Maybe DeviceVM should offer him one...he found this security flaw in their software, so he deserves a job.

But OT, things like this need to be fixed fast and an update made available.

127.0.0.1

That screen shot showed the localhost IP address. Is this port also open to the outside world?

When you would click on the thread I created then you would know more. In it I tested 2 versions 1.2.3.1 (I guess any older will have it too) does not block this port from outside. 1.2.8.0 fixed that issue (no idea which versions between those 2 are affected). Well that fix is basically only partly because on a Windows system there are always files at standard postition like the Windows registry.
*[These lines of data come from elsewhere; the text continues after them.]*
(** Without an upload or without a click, [main] runs no analysis: the
    session is left as it was, nothing of a run is on the screen, and the
    run ends as the display of the stored results ends. *)
Theorem main_without_click
        (w : World) (sc : Screen) (session : Session)
        (uploaded_file : option Upload) (clicked : bool) :
  uploaded_file = None \/ clicked = false ->
  session_after (main w sc session uploaded_file clicked) = session
  /\ existsb is_ran (written (main w sc session uploaded_file clicked))
     = false
  /\ outcome (main w sc session uploaded_file clicked)
     = if truthy (session_results session)
       then fst (display_results w sc (session_results session))
       else inr tt.
Proof.
  intros H. rewrite (main_idle w sc session uploaded_file clicked H).
  cbv zeta. unfold session_after, written, outcome. cbn [fst snd].
  split; [reflexivity|]. split.
  - assert (Htop : existsb is_ran page_top = false) by reflexivity.
    rewrite !existsb_app, Htop.
    rewrite (result_widgets_no_run _ (shown_results_writes w sc _)).
    destruct uploaded_file as [f|];
      match goal with
      | |- context [match ?x with inl _ => _ | inr _ => _ end] =>
          destruct x
      end;
      now destruct (session_processing session).
  - now destruct (truthy (session_results session)).
Qed.

(** A later run of the page, with the file still in the uploader and the
    record of a failed analysis in the session. *)
Lemma main_without_click_example :
  session_after
    (main (Script.world (inr [Script.long_page]) [])
          plain_screen
          {| session_results :=
               run_record
                 (PyStr (py "Passport"))
                 (PyDict [(py "error", PyStr (py "Expecting value"))])
                 (PyStr (py "doc_1"));
             session_processing := false |}
          (Some {| upload_name := py "passport.pdf";
                   upload_size_text := py "12.50 KB";
                   upload_bytes := [] |})
          false)
  = {| session_results :=
         run_record
           (PyStr (py "Passport"))
           (PyDict [(py "error", PyStr (py "Expecting value"))])
           (PyStr (py "doc_1"));
       session_processing := false |}
  /\ existsb is_ran
       (written
          (main (Script.world (inr [Script.long_page]) [])
                plain_screen
                {| session_results :=
                     run_record
                       (PyStr (py "Passport"))
                       (PyDict [(py "error", PyStr (py "Expecting value"))])
                       (PyStr (py "doc_1"));
                   session_processing := false |}
                (Some {| upload_name := py "passport.pdf";
                         upload_size_text := py "12.50 KB";
                         upload_bytes := [] |})
                false))
     = false
  /\ outcome
       (main (Script.world (inr [Script.long_page]) [])
             plain_screen
             {| session_results :=
                  run_record
                    (PyStr (py "Passport"))
                    (PyDict [(py "error", PyStr (py "Expecting value"))])
                    (PyStr (py "doc_1"));
                session_processing := false |}
             (Some {| upload_name := py "passport.pdf";
                      upload_size_text := py "12.50 KB";
                      upload_bytes := [] |})
             false)
     = inr tt.
Proof.
  destruct (main_without_click
              (Script.world (inr [Script.long_page]) [])
              plain_screen
              {| session_results :=
                   run_record
                     (PyStr (py "Passport"))
                     (PyDict [(py "error", PyStr (py "Expecting value"))])
                     (PyStr (py "doc_1"));
                 session_processing := false |}
              (Some {| upload_name := py "passport.pdf";
                       upload_size_text := py "12.50 KB";
                       upload_bytes := [] |})
              false (or_intror eq_refl)) as (Hsession & Hran & Hout).
  split; [exact Hsession|]. split; [exact Hran|].
  rewrite Hout. reflexivity.
Defined.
I could have added links for that too, but I am sure you get the idea yourself, that you only have to exploit a firefox error with cross-site scripting (XSS) that downloads the user registry, parses it (for example with ctntpw), gets all MRU files from registry, all plaintext serials, login data and lots of other info. Then you can fetch all recently used files on C: partition or on the partition you installed it as you can create full url. This works of course locally too, very informative for business pcs which have been set to boot first from hd but allow splashtop, preferred the "lite" variant from hd.

Edit: Maybe I forgot to mention that the discovered link to the winhdd is not use by any splashtop app, so only the external link would have been enough. When you know that, then this fault is even more serious. That winhdd link is from va-photo.sqx.